* _EXERCISE DETAILS_
Return the lines below that contain the word "stdpp".

(PROVIDED RECORDS)

(* ===== verification/ChannelOps.v ===== *)
(** * The channel commands

    Models JOIN, PART, MODE, KICK, INVITE, TOPIC, NAMES and LIST of
    [freeq-server/src/connection/channel.rs]: each handler takes the server and
    the connection it runs for and returns the server it leaves behind and its
    effects in order. [token_hash] stands for SHA-256 in hexadecimal; the
    policy engine is reached through [PolicyGate]. Plugin hooks, which only
    observe, are left out. *)

From stdpp Require Import base gmap strings list fin_maps pretty.
From Stdlib Require Import ZArith Lia String Ascii.
From S2P Require Import Prelude PolicyStore PolicyEngine NickMap RoomTables S2sMessage Channel Rooms.
Open Scope string_scope.
Open Scope list_scope.
Open Scope Z_scope.

(** What the commands ask of the policy engine. *)
Record PolicyGate := mkGate {
  gate_policy : string -> result (option PolicyDocument) PolicyError;
  gate_membership : string -> string -> result (option MembershipAttestation) PolicyError
}.

Definition policy_of (gate : option PolicyGate) (channel : string) : option PolicyDocument :=
  match gate with
  | Some g => match gate_policy g channel with Ok p => p | Err _ => None end
  | None => None
  end.

(** The gate a policy store in good order answers. *)
Definition engine_gate {CF : CaseFold} {TR : @Trim CF} {SO : SqlOrder} (st : Store) : PolicyGate :=
  mkGate (fun channel => Ok (get_policy st channel)) (fun channel did => Ok (check_membership st channel did)).

Section Commands.
Context {CF : CaseFold} {TR : @Trim CF} {HO : HashOrder} {SO : SqlOrder}
  (token_hash : string -> string) (iso : Z -> string).

(** ** Who sees a channel *)

Definition channel_is_discoverable (gate : option PolicyGate) (name : string) (ch : ChannelState) : bool :=
  negb (is_mode_restricted ch) && negb (is_some (policy_of gate name)).
Definition channel_visible_to (gate : option PolicyGate) (name : string) (ch : ChannelState) (session_id : string) : bool :=
  channel_is_discoverable gate name ch || bool_decide (session_id ∈ members ch).

(** One entry per nick, whatever the number of sessions. *)
Fixpoint one_per_nick {A} (seen : gset string) (l : list (string * A)) : list (string * A) :=
  match l with
  | [] => []
  | (n, x) :: rest =>
      if bool_decide (to_lowercase n ∈ seen) then one_per_nick seen rest
      else (n, x) :: one_per_nick ({[to_lowercase n]} ∪ seen) rest
  end.
(* ===== verification/Pins.v ===== *)
(** * Pinned messages

    The PIN and UNPIN commands of [freeq-server/src/connection/mod.rs] and the
    list of pins a channel keeps, newest first. [root_msgid] is the database's
    answer to which message an id is a revision of. *)

From stdpp Require Import base gmap strings list fin_maps.
From Stdlib Require Import ZArith Lia String Ascii.
From S2P Require Import Prelude IrcMessage NickMap RoomTables S2sMessage Channel ChannelOps.
Open Scope string_scope.
Open Scope list_scope.
Open Scope Z_scope.

Definition MAX_PINS : nat := 50.

Definition is_pinned (msgid : string) (l : list PinnedMessage) : bool :=
  existsb (fun p => String.eqb (pin_msgid p) msgid) l.
Definition add_pin (p : PinnedMessage) (l : list PinnedMessage) : list PinnedMessage := take MAX_PINS (p :: l).
Definition drop_pin (msgid : string) (l : list PinnedMessage) : list PinnedMessage :=
  List.filter (fun p => negb (String.eqb (pin_msgid p) msgid)) l.

Definition SOH : string := String "001" "".
Definition action_text (action : string) : string := SOH +:+ "ACTION " +:+ action +:+ " a message" +:+ SOH.

Section Pins.
Context {CF : CaseFold} {HO : HashOrder}.

Definition pin_notice (tag nick host channel msgid action : string) : string :=
  "@" +:+ tag +:+ "=" +:+ escape_tag_value msgid +:+ " :" +:+ nick +:+ "!~u@" +:+ host +:+ " NOTICE " +:+ channel
  +:+ " :" +:+ action_text action +:+ CRLF.

Definition handle_pin (root_msgid : string -> string) (s : Server) (c : Connection) (is_pin : bool)
    (channel msgid session_id : string) (now : Z) : Server * list Effect :=
  let nick := nick_or_star c in
  let op := match channels s !! channel with Some ch => bool_decide (session_id ∈ ops ch) | None => false end in
  if negb op && negb (bool_decide (session_id ∈ server_opers s))
  then (s, [Reply session_id "482" [nick; channel; "You're not channel operator"]])
  else
    let msgid := root_msgid msgid in
    match channels s !! channel with
    | None => (s, [])
    | Some ch =>
        if is_pin then
          if is_pinned msgid (pins ch)
          then (s, [Reply session_id "NOTICE" [nick; "Message " +:+ msgid +:+ " is already pinned in " +:+ channel]])
          else
            let ch' := set_pins (add_pin (mkPin msgid nick now) (pins ch)) ch in
            let s' := update_channel channel (fun _ => ch') s in
            (s', [Db (SaveChannel channel ch'); Db (StorePin channel msgid nick now)]
                 ++ broadcast_to_channel s' channel (pin_notice "+freeq.at/pin" nick "host" channel msgid "pinned")
                 ++ s2s_broadcast s' (Pin channel msgid nick (c_authenticated_did c) true))
        else if is_pinned msgid (pins ch) then
          let s' := update_channel channel (fun ch => set_pins (drop_pin msgid (pins ch)) ch) s in
          (s', [Db (RemovePin channel msgid)]
               ++ broadcast_to_channel s' channel (pin_notice "+freeq.at/unpin" nick "host" channel msgid "unpinned")
               ++ s2s_broadcast s' (Pin channel msgid nick (c_authenticated_did c) false))
        else (s, [Reply session_id "NOTICE" [nick; "Message " +:+ msgid +:+ " is not pinned in " +:+ channel]])
    end.
End Pins.

(** ** The list *)

Record pins_ok (l : list PinnedMessage) : Prop := {
  pins_distinct : NoDup (pin_msgid <$> l);
  pins_bounded : (List.length l <= MAX_PINS)%nat
}.

Lemma no_pins_ok : pins_ok [].
Proof. split; [constructor|unfold MAX_PINS; simpl; lia]. Qed.

Lemma is_pinned_spec msgid l : is_pinned msgid l = true <-> msgid ∈ (pin_msgid <$> l).
Proof.
  unfold is_pinned. rewrite existsb_exists, list_elem_of_fmap. split.
  - intros (p & Hp & E). apply String.eqb_eq in E. exists p. by rewrite list_elem_of_In.
  - intros (p & -> & Hp). exists p. rewrite <- list_elem_of_In. split; [done|apply String.eqb_refl].
Qed.

Lemma add_pin_ok p l : is_pinned (pin_msgid p) l = false -> pins_ok l -> pins_ok (add_pin p l).
Proof.
  intros Hp [Hd Hb]. unfold add_pin. split.
  - rewrite fmap_take. eapply sublist_NoDup; [|apply sublist_take].
    cbn [fmap list_fmap]. constructor; [|done]. intros H. apply is_pinned_spec in H. congruence.
  - rewrite length_take. lia.
Qed.

Lemma drop_pin_ok msgid l : pins_ok l -> pins_ok (drop_pin msgid l).
Proof.
  intros [Hd Hb]. assert (drop_pin msgid l `sublist_of` l) as Hs.
  { unfold drop_pin. induction l as [|p l IH]; simpl; [done|].
    apply NoDup_cons in Hd as [_ Hd]. simpl in Hb. specialize (IH Hd ltac:(lia)).
    destruct (String.eqb _ _); simpl; by constructor. }
  split; [by eapply sublist_NoDup, fmap_sublist, Hs|].
  apply sublist_length in Hs. unfold MAX_PINS in *. lia.
Qed.
(** ** Administration *)

Definition s2s_topic (s : Server) (channel text set_by : string) (set_by_did : option string) (now : Z)
    : Server * list Effect :=
  let channel := to_lowercase (sanitize_s2s_str channel 200) in
  let text := sanitize_s2s_str text 512 in
  let set_by := sanitize_s2s_str set_by 200 in
  if match channels s !! channel with
     | Some ch => topic_locked ch && negb (setter_authorized ch set_by set_by_did)
     | None => false
     end then (s, [])
  else
    let setter_did := ch ← channels s !! channel; rm ← remote_member ch set_by; rm_did rm in
    let s' := update_entry channel (set_topic (Some (mkTopic text set_by now))) s in
    (s', Crdt (CrdtSetTopic channel text set_by setter_did)
         :: deliver_to_channel s' channel (":" +:+ set_by +:+ "!remote@s2s TOPIC " +:+ channel +:+ " :" +:+ text +:+ CRLF)).

(** +o and -o reach the list of op DIDs too, but never take it from the founder. *)
Definition did_op_follows (adding : bool) (did : string) (ch : ChannelState) : ChannelState :=
  if negb adding && bool_decide (founder_did ch = Some did) then ch
  else set_did_ops (toggle adding did (did_ops ch)) ch.

Definition s2s_member_mode (s : Server) (is_o adding : bool) (target : string) (ch : ChannelState) : ChannelState :=
  match get_session (nicks s) target with
  | Some sid =>
      if is_o then
        let ch := set_ops (toggle adding sid (ops ch)) ch in
        match did_of_session s sid with Some did => did_op_follows adding did ch | None => ch end
      else set_voiced (toggle adding sid (voiced ch)) ch
  | None =>
      if is_o then
        let remote_did := rm ← remote_member ch target; rm_did rm in
        let ch := modify_remote_member (fun rm => mkRemote (rm_origin rm) (rm_did rm) (rm_handle rm) adding
                                                    (rm_actor_class rm)) target ch in
        match remote_did with Some did => did_op_follows adding did ch | None => ch end
      else ch
  end.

(End PROVIDED RECORDS)

* _RESPONSE BELOW_
From stdpp Require Import base gmap strings list fin_maps pretty.
From stdpp Require Import base gmap strings list fin_maps.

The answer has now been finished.